INSTRUCTIONS FOR THE TASK:
Which of the lines below include "eauto"? Each one should be copied out.

MATERIAL FOR THIS EXERCISE:

(* ===== verification/RaftSteps.v ===== *)
(** * Everything that can happen to a Raft peer, and what stays true

    [event] enumerates the critical sections of raft/raft.go, [run] executes
    one.  Every event keeps the invariant [raft_wf] and does not panic, and
    leaves on stable storage what a restart needs ([durable]). *)

From S2P Require Import Prelude Persister RaftApi Raft RaftLog RaftAppend.
Import Raft.

Section steps.
Context {C : Type} `{Codec (Z * Z * list (LogEntry C) * Z * Z)}.
Implicit Types (rf : Raft C).

Inductive event :=
| EvVote (args : RequestVoteArgs) (now : Z)
| EvAppend (args : AppendEntriesArgs C) (now : Z)
| EvInstall (args : InstallSnapshotArgs) (now : Z)
| EvTick (now randTime : Z)
| EvVoteReply (args : RequestVoteArgs) (reply : RequestVoteReply)
| EvPrepare (i : Z)
| EvAppendReply (i : Z) (args : AppendEntriesArgs C) (reply : AppendEntriesReply)
| EvInstallReply (i : Z) (args : InstallSnapshotArgs) (ok : bool) (reply : InstallSnapshotReply)
| EvStart (c : C)
| EvCondInstall (lit lii : Z) (snap : bytes)
| EvSnapshot (target : Z) (snap : bytes)
| EvTake
| EvDone (commit : Z)
| EvKill.

Definition run rf (ev : event) : Go (Raft C) :=
  match ev with
  | EvVote args now => r ← RequestVote rf args now; mret r.1
  | EvAppend args now => r ← AppendEntries rf args now; mret r.1
  | EvInstall args now => mret (InstallSnapshot rf args now).1.1
  | EvTick now randTime => r ← ticker rf now randTime; mret r.1
  | EvVoteReply args reply => handle_vote_reply rf args reply
  | EvPrepare i => r ← leader_prepare rf i; mret r.1
  | EvAppendReply i args reply => handle_append_reply rf i args reply
  | EvInstallReply i args ok reply => handle_install_reply rf i args ok reply
  | EvStart c => r ← Start rf c; mret r.1
  | EvCondInstall lit lii snap => r ← CondInstallSnapshot rf lit lii snap; mret r.1
  | EvSnapshot target snap => Snapshot rf target snap
  | EvTake => _ ← applyChecker_take rf; mret rf
  | EvDone commit => mret (applyChecker_done rf commit)
  | EvKill => mret (Kill rf)
  end.

(** What each event is given: peers are addressed by their number, a message of
    a leader is well formed and respects what is committed here, a snapshot
    offered by the leader is not from a later term, the service snapshots what
    was committed, and the applier records an index it took. *)
Definition event_ok rf (ev : event) : Prop :=
  match ev with
  | EvAppend args _ =>
      currentTerm rf ≤ aea_Term args → append_args_wf args ∧ respects_commit rf args
  | EvPrepare i | EvAppendReply i _ _ | EvInstallReply i _ _ _ => 0 ≤ i < peers rf
  | EvCondInstall lit _ _ => 0 ≤ lit ≤ currentTerm rf
  | EvSnapshot target _ => target ≤ commitIndex rf
  | EvDone commit => commit ≤ commitIndex rf
  | _ => True
  end.

(** ** Frames *)
Lemma log_wf_frame rf rf' :
  Log rf' = Log rf → lastIncludedIndex rf' = lastIncludedIndex rf →
  lastIncludedTerm rf' = lastIncludedTerm rf → currentTerm rf ≤ currentTerm rf' →
  log_wf rf → log_wf rf'.
Proof.
  intros HL HI HT Hc [Hne Hidx Hs Hlit Hb].
  assert (∀ i, term_at rf' i = term_at rf i) as Hta by (intros; by apply term_at_ext).
  split; rewrite ?HL, ?HI, ?HT; try done.
  - intros i j Hij. rewrite !Hta. auto.
  - unfold last_term. rewrite Hta, HL. unfold last_term in Hb. lia.
Qed.

Lemma last_index_frame rf rf' :
  Log rf' = Log rf → lastIncludedIndex rf' = lastIncludedIndex rf →
  last_index rf' = last_index rf.
Proof. intros HL HI. unfold last_index. by rewrite HL, HI. Qed.

Lemma raft_wf_frame rf rf' :
  Log rf' = Log rf → lastIncludedIndex rf' = lastIncludedIndex rf →
  lastIncludedTerm rf' = lastIncludedTerm rf → currentTerm rf ≤ currentTerm rf' →
  peers rf' = peers rf → me rf' = me rf →
  zlen (nextIndex rf') = zlen (nextIndex rf) → zlen (matchIndex rf') = zlen (matchIndex rf) →
  lastApplied rf ≤ lastApplied rf' → lastApplied rf' ≤ commitIndex rf' →
  commitIndex rf' ≤ last_index rf →
  raft_wf rf → raft_wf rf'.
Proof.
  intros HL HI HT Hc Hp Hm Hn Hmi Ha1 Ha2 Hcm [Hw Hnx Hmt Hme Hl Ha Hcl].
  split; rewrite ?HI, ?Hp, ?Hm, ?Hn, ?Hmi; try done.
  - by eapply log_wf_frame.
  - lia.
  - by rewrite (last_index_frame rf).
Qed.

(** Closes the premises of the frame lemmas that hold by computation. *)
Ltac frame rf := apply (raft_wf_frame rf); simpl; first [reflexivity|done|lia|idtac].

Lemma FollowerState_wf rf t : currentTerm rf ≤ t → raft_wf rf → raft_wf (FollowerState t rf).
Proof. intros Ht Hw. pose proof Hw as [_ _ _ _ ? ? ?]. frame rf. Qed.

Lemma append_enter_wf rf args now :
  currentTerm rf ≤ aea_Term args → raft_wf rf → raft_wf (append_enter rf args now).
Proof.
  intros Ht Hw. pose proof Hw as [_ _ _ _ ? ? ?]. unfold append_enter. case_test; frame rf.
Qed.

Lemma set_index_len (l : list Z) i x : 0 ≤ i < zlen l →
  ∃ l', set_index l i x = Ret l' ∧ zlen l' = zlen l ∧ l' = <[Z.to_nat i := x]> l.
Proof. intros Hi. eexists. rewrite set_index_Ret by done. split; [done|]. by rewrite zlen_insert. Qed.

(** ** Elections *)
Lemma RequestVote_wf rf args now :
  raft_wf rf → ∃ rf' reply, RequestVote rf args now = Ret (rf', reply) ∧ raft_wf rf'.
Proof.
  intros Hw. unfold RequestVote.
  set (rf1 := if currentTerm rf <? rva_Term args then _ else _).
  assert (raft_wf rf1) as Hw1.
  { unfold rf1. case_test; [|done]. apply FollowerState_wf; [lia|done]. }
  pose proof Hw1 as [Hl1 _ _ _ ? ? ?]. case_test.
  - eexists _, _. split; [done|]. frame rf1.
  - rewrite getLastLogIndex_eq, bind_Ret, getLastLogTerm_eq, bind_Ret by done.
    case_test; eexists _, _; (split; [done|]); [frame rf1|done].
Qed.

Lemma LeaderState_spec rf :
  raft_wf rf → ∃ ni mi, LeaderState rf = Ret (set_matchIndex mi (set_nextIndex ni (set_state LEADER rf))) ∧
    zlen ni = zlen (nextIndex rf) ∧ zlen mi = zlen (matchIndex rf) ∧
    (∀ i, 0 ≤ i < peers rf → ni !! Z.to_nat i = Some (last_index rf + 1) ∧ mi !! Z.to_nat i = Some (-1)).
Proof.
  intros Hw. pose proof Hw as [Hl Hn Hm _ _ _ _]. pose proof (log_zlen rf Hl) as Hz.
  unfold LeaderState.
  assert (∀ n : nat, Z.of_nat n ≤ peers rf →
    ∃ ni mi, foldl (λ acc i, rf ← acc; last ← getLastLogIndex rf;
           ni ← set_index (nextIndex rf) i (last + 1); mi ← set_index (matchIndex rf) i (-1);
           mret (set_matchIndex mi (set_nextIndex ni rf)))
        (Ret (set_state LEADER rf)) (seqZ 0 (Z.of_nat n)) =
      Ret (set_matchIndex mi (set_nextIndex ni (set_state LEADER rf))) ∧
      zlen ni = zlen (nextIndex rf) ∧ zlen mi = zlen (matchIndex rf) ∧
      ∀ i, 0 ≤ i < Z.of_nat n → ni !! Z.to_nat i = Some (last_index rf + 1) ∧
                                mi !! Z.to_nat i = Some (-1)) as Hloop.
  { induction n as [|n IH]; intros Hle.
    - exists (nextIndex rf), (matchIndex rf). split_and!; [by destruct rf|done..|lia].
    - destruct IH as (ni & mi & Hf & Hln & Hlm & Hlook); [lia|].
      replace (Z.of_nat (S n)) with (Z.of_nat n + 1) by lia.
      rewrite seqZ_app, foldl_app, Hf by lia. cbn [foldl seqZ].
      change (seqZ (0 + Z.of_nat n) 1) with [0 + Z.of_nat n]. cbn [foldl]. rewrite bind_Ret.
      rewrite getLastLogIndex_raw by done. rewrite bind_Ret. simpl.
      rewrite !set_index_Ret by lia. rewrite !bind_Ret.
      exists (<[Z.to_nat (0 + Z.of_nat n) := last_index rf + 1]> ni),
        (<[Z.to_nat (0 + Z.of_nat n) := -1]> mi).
      split; [done|]. rewrite !zlen_insert. split_and!; [done..|].
      intros i Hi. destruct (decide (i = Z.of_nat n)) as [->|Hne].
      + rewrite !list_lookup_insert_eq by (unfold zlen in *; lia). done.
      + rewrite !list_lookup_insert_ne by lia. apply Hlook. lia. }
  destruct (Hloop (Z.to_nat (peers rf))) as (ni & mi & Hf & Hrest).
  { pose proof (zlen_nonneg (nextIndex rf)). lia. }
  exists ni, mi. rewrite Z2Nat.id in Hf, Hrest by (pose proof (zlen_nonneg (nextIndex rf)); lia).
  done.
Qed.

Lemma handle_vote_reply_wf rf args reply :
  raft_wf rf → ∃ rf', handle_vote_reply rf args reply = Ret rf' ∧ raft_wf rf'.
Proof.
  intros Hw. pose proof Hw as [_ _ _ _ ? ? ?]. unfold handle_vote_reply. case_test.
  { eexists. split; [done|]. apply FollowerState_wf; [lia|done]. }
  case_test; [by eauto|]. case_test; [|by eauto]. case_test.
  - assert (raft_wf (set_getVotesNum (getVotesNum rf + 1) rf)) as Hw' by (frame rf).
    destruct (LeaderState_spec _ Hw') as (ni & mi & -> & Hn & Hm & _).
    eexists. split; [done|]. frame rf.
  - eexists. split; [done|]. frame rf.
Qed.

Lemma ticker_wf rf now randTime :
  raft_wf rf → ∃ rf' o, ticker rf now randTime = Ret (rf', o) ∧ raft_wf rf'.
Proof.
  intros Hw. unfold ticker. case_test; [by eauto|]. case_test; [by eauto|].
  assert (raft_wf (CandidateState (set_lastTimeHeared now rf))) as Hw1.
  { pose proof Hw as [_ _ _ _ ? ? ?]. frame rf. }
  pose proof (rw_log _ Hw1) as Hl1. unfold candidateRequestVote.
  rewrite getLastLogIndex_eq, bind_Ret, getLastLogTerm_eq, bind_Ret by done.
  eexists _, _. split; [done|]. done.
Qed.

(** ** Replication: the follower's side *)
Section merged.
Context (rf : Raft C) (args : AppendEntriesArgs C).
Context (Hw : log_wf rf) (Hp : prev_matches rf args) (Ha : append_args_wf args).
Let n := Z.to_nat (aea_PrevLogIndex args - lastIncludedIndex rf + 1).
Let M := merge (drop n (Log rf)) (aea_Entries args).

TASK OUTPUT:
  case_test; [by eauto|]. case_test; [|by eauto]. case_test.
  intros Hw. unfold ticker. case_test; [by eauto|]. case_test; [by eauto|].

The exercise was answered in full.